Much has been said about Barack Obama's clumsy chronology in crediting the 1965 "March to Freedom" in Selma with producing the interracial courtship of his parents that preceded his birth in 1961. The Obama campaign explained later that the candidate was speaking metaphorically and broadly.

However, I have not heard anyone question Hillary's description of the events of Bloody Sunday, March 7, 1965:

Now, my friends, we must never forget the blows they took. Let's never forget the dogs and the horses and the hoses that were turned on them, driving them back, treating them not as human beings (full text here).

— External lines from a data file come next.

(* ===== verification/Blob.v ===== *)
(** * Opaque blobs: src/uint256.h and src/uint256.cpp

    The byte arrays [uint160], [uint256], [uint512] and [uint1024] (the template
    [base_blob<BITS>], whose [data] is a list of BITS / 8 bytes), with the operations the
    block hash uses and the conversions to and from hexadecimal.  A C string is the list of
    its characters, without the terminating zero. *)

From Stdlib Require Ascii String.
From S2P Require Import Prelude Words.

(** ** The source *)

(** [base_blob<BITS>::base_blob()] and [SetNull] *)
Definition null_blob (WIDTH : nat) : list Z := replicate WIDTH 0.
Definition IsNull (data : list Z) : bool := forallb (fun b => b =? 0) data.

(** memcmp of two arrays of the same length; the operators == and < test its result. *)
Fixpoint memcmp (a b : list Z) : Z :=
  match a, b with
  | x :: a, y :: b => if x =? y then memcmp a b else x - y
  | _, _ => 0
  end.
Definition blob_eq (a b : list Z) : bool := memcmp a b =? 0.
Definition blob_lt (a b : list Z) : bool := memcmp a b <? 0.

(** [GetUint64]: eight bytes from position [8 pos], the least significant first. *)
Definition GetUint64 (data : list Z) (pos : nat) : Z :=
  let ptr := drop (pos * 8) data in
  ptr.[0] .| (ptr.[1] << 8) .| (ptr.[2] << 16) .| (ptr.[3] << 24) .| (ptr.[4] << 32)
    .| (ptr.[5] << 40) .| (ptr.[6] << 48) .| (ptr.[7] << 56).

(** The character of a hexadecimal digit in the format "%02x". *)
Definition hex_char (d : Z) : Z := if d <? 10 then 48 + d else 97 + (d - 10).
Definition GetHex (data : list Z) : list Z :=
  mjoin ((fun i => let b := data.[length data - i - 1] in [hex_char (b / 16); hex_char (b mod 16)])
    <$> seq 0 (length data)).

Definition p_util_hexdigit : list Z :=
  replicate 48 (-1) ++ [0; 1; 2; 3; 4; 5; 6; 7; 8; 9] ++ replicate 7 (-1) ++
  [0xa; 0xb; 0xc; 0xd; 0xe; 0xf] ++ replicate 26 (-1) ++
  [0xa; 0xb; 0xc; 0xd; 0xe; 0xf] ++ replicate 153 (-1).
Definition HexDigit (c : Z) : Z := p_util_hexdigit.[Z.to_nat c].

(** The C library's functions, in the "C" locale. *)
Definition isspace (c : Z) : bool := (c =? 32) || ((9 <=? c) && (c <=? 13)).
Definition tolower (c : Z) : Z := if (65 <=? c) && (c <=? 90) then c + 32 else c.

Fixpoint skip_spaces (psz : list Z) : list Z :=
  match psz with c :: s => if isspace c then skip_spaces s else psz | [] => [] end.
Definition skip_0x (psz : list Z) : list Z :=
  match psz with c :: d :: s => if (c =? 48) && (tolower d =? 120) then s else psz | _ => psz end.
(** The characters from [pbegin] to [psz]: the leading hexadecimal digits. *)
Fixpoint leading_digits (psz : list Z) : list Z :=
  match psz with
  | c :: s => if HexDigit c =? -1 then [] else c :: leading_digits s
  | [] => []
  end.

(** The loop that stores the digits from the last one on, in [room] bytes. *)
Fixpoint store_digits (digits : list Z) (room : nat) : list Z :=
  match digits, room with
  | c :: d :: digits, S room =>
      (HexDigit c .| u8 (HexDigit d << 4)) :: store_digits digits room
  | [c], S _ => [HexDigit c]
  | _, _ => []
  end.

Definition SetHex (WIDTH : nat) (psz : list Z) : list Z :=
  let digits := rev (leading_digits (skip_0x (skip_spaces psz))) in
  mem_write (null_blob WIDTH) 0 (store_digits digits WIDTH).

(** The characters of a string literal, and [uint256S]. *)
Definition chars (str : String.string) : list Z :=
  (fun c => Z.of_N (Ascii.N_of_ascii c)) <$> String.list_ascii_of_string str.
Definition uint256S (str : String.string) : list Z := SetHex 32 (chars str).

(** [pDestinationNumbers [ i ] ^= pSourceNumbers [ i ]] for [n] words of 64 bits, from
    offset [off] of the data. *)
Definition xor_words (n : nat) (data : list Z) (off : nat) (src : list Z) : list Z :=
  for_up n (fun i data =>
    mem_write data (off + 8 * i)
      (le_split 8 (load64_le data (off + 8 * i) ^^ load64_le src (8 * i)))) data.

(** The operators of [uint512] (of a [uint512], of a [uint256] at an offset and of 64 bytes
    in memory) and of [uint1024]. *)
Definition XOROperator512 (data b : list Z) : list Z := xor_words (512 / 8 / 8) data 0 b.
Definition XOROperator512_256 (data b : list Z) (_iOffset : nat) : list Z :=
  xor_words (256 / 8 / 8) data _iOffset b.
Definition XOROperator512_data (data _pData : list Z) : list Z :=
  xor_words (512 / 8 / 8) data 0 _pData.
Definition XOROperator1024 (data : list Z) (_iDestinationOffset : nat) (_pData : list Z)
    : list Z :=
  xor_words (512 / 8 / 8) data _iDestinationOffset _pData.

Definition trim256 (data : list Z) : list Z := mem_write (null_blob 32) 0 (mem_read data 0 32).

(** ** Lemmas *)

Lemma blob_eq_refl x : blob_eq x x = true.
Proof.
  unfold blob_eq. apply Z.eqb_eq. induction x as [|b x IH]; [done|]. cbn [memcmp]. now rewrite Z.eqb_refl.
Qed.

Lemma blob_eq_spec x y : length x = length y -> blob_eq x y = true <-> x = y.
Proof.
  intros Hl. split; [|intros ->; apply blob_eq_refl]. unfold blob_eq. rewrite Z.eqb_eq.
  revert y Hl. induction x as [|b x IH]; intros [|c y] Hl; try done. cbn [memcmp length] in *.
  destruct (Z.eqb_spec b c) as [->|Hne]; [|lia]. intros E. f_equal. apply IH; [lia|done].
Qed.

Lemma length_XOROperator1024 data off src : (off + 64 <= length data)%nat ->
  length (XOROperator1024 data off src) = length data.
Proof.
  intros H. unfold XOROperator1024, xor_words.
  apply (for_up_inv (fun _ d => length d = length data)); [done|]. intros i s Hi Hs.
  change (512 / 8 / 8)%nat with 8%nat in Hi.
  rewrite length_mem_write; [exact Hs|]. rewrite length_le_split. lia.
Qed.

(** Xoring whole words is xoring the bytes. *)
Lemma xor_words_spec n data off src : bytes data -> bytes src ->
  (off + 8 * n <= length data)%nat -> (8 * n <= length src)%nat ->
  xor_words n data off src =
  mem_write data off (xor_list (mem_read data off (8 * n)) (mem_read src 0 (8 * n))).
Proof.
  intros Hd Hs Hl Hsl. unfold xor_words.
  induction n as [|n IH].
  - rewrite Nat.mul_0_r. symmetry. exact (mem_write_nil data off ltac:(lia)).
  - rewrite for_up_S, IH by lia. remember (8 * n)%nat as k eqn:Ek.
    set (x := xor_list (mem_read data off k) (mem_read src 0 k)).
    assert (Hx : length x = k).
    { unfold x. rewrite length_xor_list, !length_mem_read by lia. lia. }
    replace (8 * S n)%nat with (k + 8)%nat by lia.
    rewrite !mem_read_add, xor_list_app by (rewrite !length_mem_read; lia). fold x.
    assert (Hy : forall o o', (length (xor_list (mem_read data o 8) (mem_read src o' 8)) <= 8)%nat)
      by (intros; rewrite length_xor_list; unfold mem_read; rewrite length_take; lia).
    rewrite <- mem_write_app, Hx by (specialize (Hy (off + k)%nat (0 + k)%nat); lia).
    f_equal. unfold load64_le.
    rewrite mem_read_write_other by lia. rewrite le_split_lxor.
    assert (R : forall m o, bytes m -> (o + 8 <= length m)%nat ->
      le_split 8 (le_combine (mem_read m o 8)) = mem_read m o 8).
    { intros m o Hm Ho. rewrite <- (length_mem_read m o 8) at 1 by done.
      apply le_split_combine. now apply Forall_mem_read. }
    now rewrite !R by (done || lia).
Qed.

Lemma XOROperator1024_spec data off src : bytes data -> bytes src ->
  (off + 64 <= length data)%nat -> (64 <= length src)%nat ->
  XOROperator1024 data off src =
  mem_write data off (xor_list (mem_read data off 64) (mem_read src 0 64)).
Proof. intros. now apply (xor_words_spec 8). Qed.

Lemma trim256_take data : (32 <= length data)%nat -> trim256 data = take 32 data.
Proof.
  intros H. unfold trim256, mem_read. rewrite drop_0.
  rewrite mem_write_full; rewrite ?length_take; unfold null_blob; rewrite ?length_replicate; done || lia.
Qed.

(** *** Hexadecimal *)

Lemma hex_char_check : all_below 16 (fun d => let c := hex_char (Z.of_nat d) in
  (HexDigit c =? Z.of_nat d) && negb (isspace c) && negb (tolower c =? 120)) = true.
Proof. reflexivity. Qed.

Lemma hex_char_spec d : 0 <= d < 16 -> HexDigit (hex_char d) = d /\
  isspace (hex_char d) = false /\ (tolower (hex_char d) =? 120) = false.
Proof.
  intros Hd. pose proof (all_below_spec _ _ hex_char_check (Z.to_nat d) ltac:(lia)) as H.
  cbv beta zeta in H. rewrite Z2Nat.id in H by lia.
  apply andb_prop in H as [H H3]. apply andb_prop in H as [H1 H2].
  apply Z.eqb_eq in H1. now rewrite <- negb_true_iff, <- (negb_true_iff (tolower _ =? _)).
Qed.

Definition hex_pair (b : Z) : list Z := [hex_char (b / 16); hex_char (b mod 16)].

Lemma nibbles_check : all_below 256 (fun n => let b := Z.of_nat n in
  (0 <=? b / 16) && (b / 16 <? 16) && (b mod 16 .| u8 ((b / 16) << 4) =? b)) = true.
Proof. vm_compute. reflexivity. Qed.

Lemma nibbles b : is_byte b -> 0 <= b / 16 < 16 /\ 0 <= b mod 16 < 16 /\
  b mod 16 .| u8 ((b / 16) << 4) = b.
Proof.
  unfold in_word. intros Hb. change (2 ^ 8) with 256 in Hb.
  pose proof (all_below_spec _ _ nibbles_check (Z.to_nat b) ltac:(lia)) as H.
  cbv beta zeta in H. rewrite Z2Nat.id in H by lia.
  apply andb_prop in H as [H H3]. apply andb_prop in H as [H1 H2].
  apply Z.eqb_eq in H3. apply Z.leb_le in H1. apply Z.ltb_lt in H2.
  split; [lia|]. split; [apply Z.mod_pos_bound; lia|exact H3].
Qed.

Lemma GetHex_rev data : GetHex data = mjoin (hex_pair <$> rev data).
Proof.
  unfold GetHex. f_equal. apply (nth_ext _ _ [] []).
  - now rewrite length_fmap_seq, length_fmap, length_rev.
  - rewrite length_fmap_seq. intros i Hi. rewrite nth_fmap_seq by done.
    rewrite (nth_fmap_lt _ _ _ _ 0) by (now rewrite length_rev). unfold hex_pair.
    rewrite rev_nth by done. now replace (length data - S i)%nat with (length data - i - 1)%nat by lia.
Qed.

Lemma hex_pairs_cons b l : mjoin (hex_pair <$> b :: l) =
  hex_char (b / 16) :: hex_char (b mod 16) :: mjoin (hex_pair <$> l).
Proof. reflexivity. Qed.

(** All the digits of a printed blob are read. *)
Lemma leading_digits_hex l : bytes l ->
  leading_digits (mjoin (hex_pair <$> l)) = mjoin (hex_pair <$> l).
Proof.
  induction 1 as [|b l Hb Hl IH]; [done|]. rewrite hex_pairs_cons. cbn [leading_digits].
  destruct (nibbles b Hb) as (H1 & H2 & _).
  destruct (hex_char_spec _ H1) as (-> & _). destruct (hex_char_spec _ H2) as (-> & _).
  destruct (Z.eqb_spec (b / 16) (-1)); [lia|]. destruct (Z.eqb_spec (b mod 16) (-1)); [lia|].
  now rewrite IH.
Qed.

Lemma skip_hex l : bytes l ->
  skip_0x (skip_spaces (mjoin (hex_pair <$> l))) = mjoin (hex_pair <$> l).
Proof.
  intros [|b l' Hb Hl]; [done|]. rewrite hex_pairs_cons. cbn [skip_spaces].
  destruct (nibbles b Hb) as (H1 & H2 & _).
  destruct (hex_char_spec _ H1) as (_ & -> & _). cbn [skip_0x].
  destruct (hex_char_spec _ H2) as (_ & _ & ->). now rewrite andb_false_r.
Qed.

Lemma store_digits_hex l : bytes l ->
  store_digits (rev (mjoin (hex_pair <$> rev l))) (length l) = l.
Proof.
  induction 1 as [|b l Hb Hl IH]; [done|]. simpl.
  rewrite fmap_app, join_app, rev_app_distr. simpl.
  destruct (nibbles b Hb) as (H1 & H2 & H3).
  destruct (hex_char_spec _ H1) as (-> & _). destruct (hex_char_spec _ H2) as (-> & _).
  rewrite H3. f_equal. exact IH.
Qed.

(** ** Properties *)

(** Reading the hexadecimal form of a blob gives the blob back. *)
Theorem SetHex_GetHex data : bytes data -> SetHex (length data) (GetHex data) = data.
Proof.
  intros Hd. unfold SetHex. assert (Hr : bytes (rev data)) by now apply Forall_rev.
  rewrite GetHex_rev, skip_hex, leading_digits_hex, store_digits_hex by done.
  unfold null_blob. rewrite mem_write_full; rewrite ?length_replicate; done || lia.
Qed.

Example SetHex_prefix : SetHex 4 [32; 48; 120; 49; 50; 51; 52; 53; 122; 54] = [0x45; 0x23; 0x1; 0].
Proof. reflexivity. Qed.

Lemma SetHex_GetHex_witness :
  SetHex 3 (GetHex [0xab; 0x00; 0x7f]) = [0xab; 0x00; 0x7f].
Proof. apply (SetHex_GetHex [0xab; 0x00; 0x7f]). by_eval. Defined.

The intro to the Newshour on PBS report tonight even went so far as to show archival footage of police dogs attacking protesters and teenagers in the park dodging high-pressure hoses.

Indeed, Bull Connor was the master of the German Shepherd attack dogs, cattle prods and fire hoses. There is only one problem. Bull Connor was the villain of Birmingham. The news footage was of Birmingham--not Selma.

Hillary and the Newshour conflated Bloody Sunday with the images from Birmingham during the spring of 1963. In March of 1965, Sheriff Jim Clark and other local and state law enforcement confronted civil rights protesters on the Edmund Pettis Bridge with tear gas and mounted police. The images of Bloody Sunday are equally gruesome and the stories are just as harrowing--but they are two distinct events.

Perhaps I am being too fastidious? Perhaps Mrs. Clinton, like Senator Obama, was speaking in larger terms, compressing events into one dramatic narrative. But, after she exerted such effort to insert herself into the Selma commemoration, one could hope that the Senator from New York could have at least made a similar effort to get her facts straight.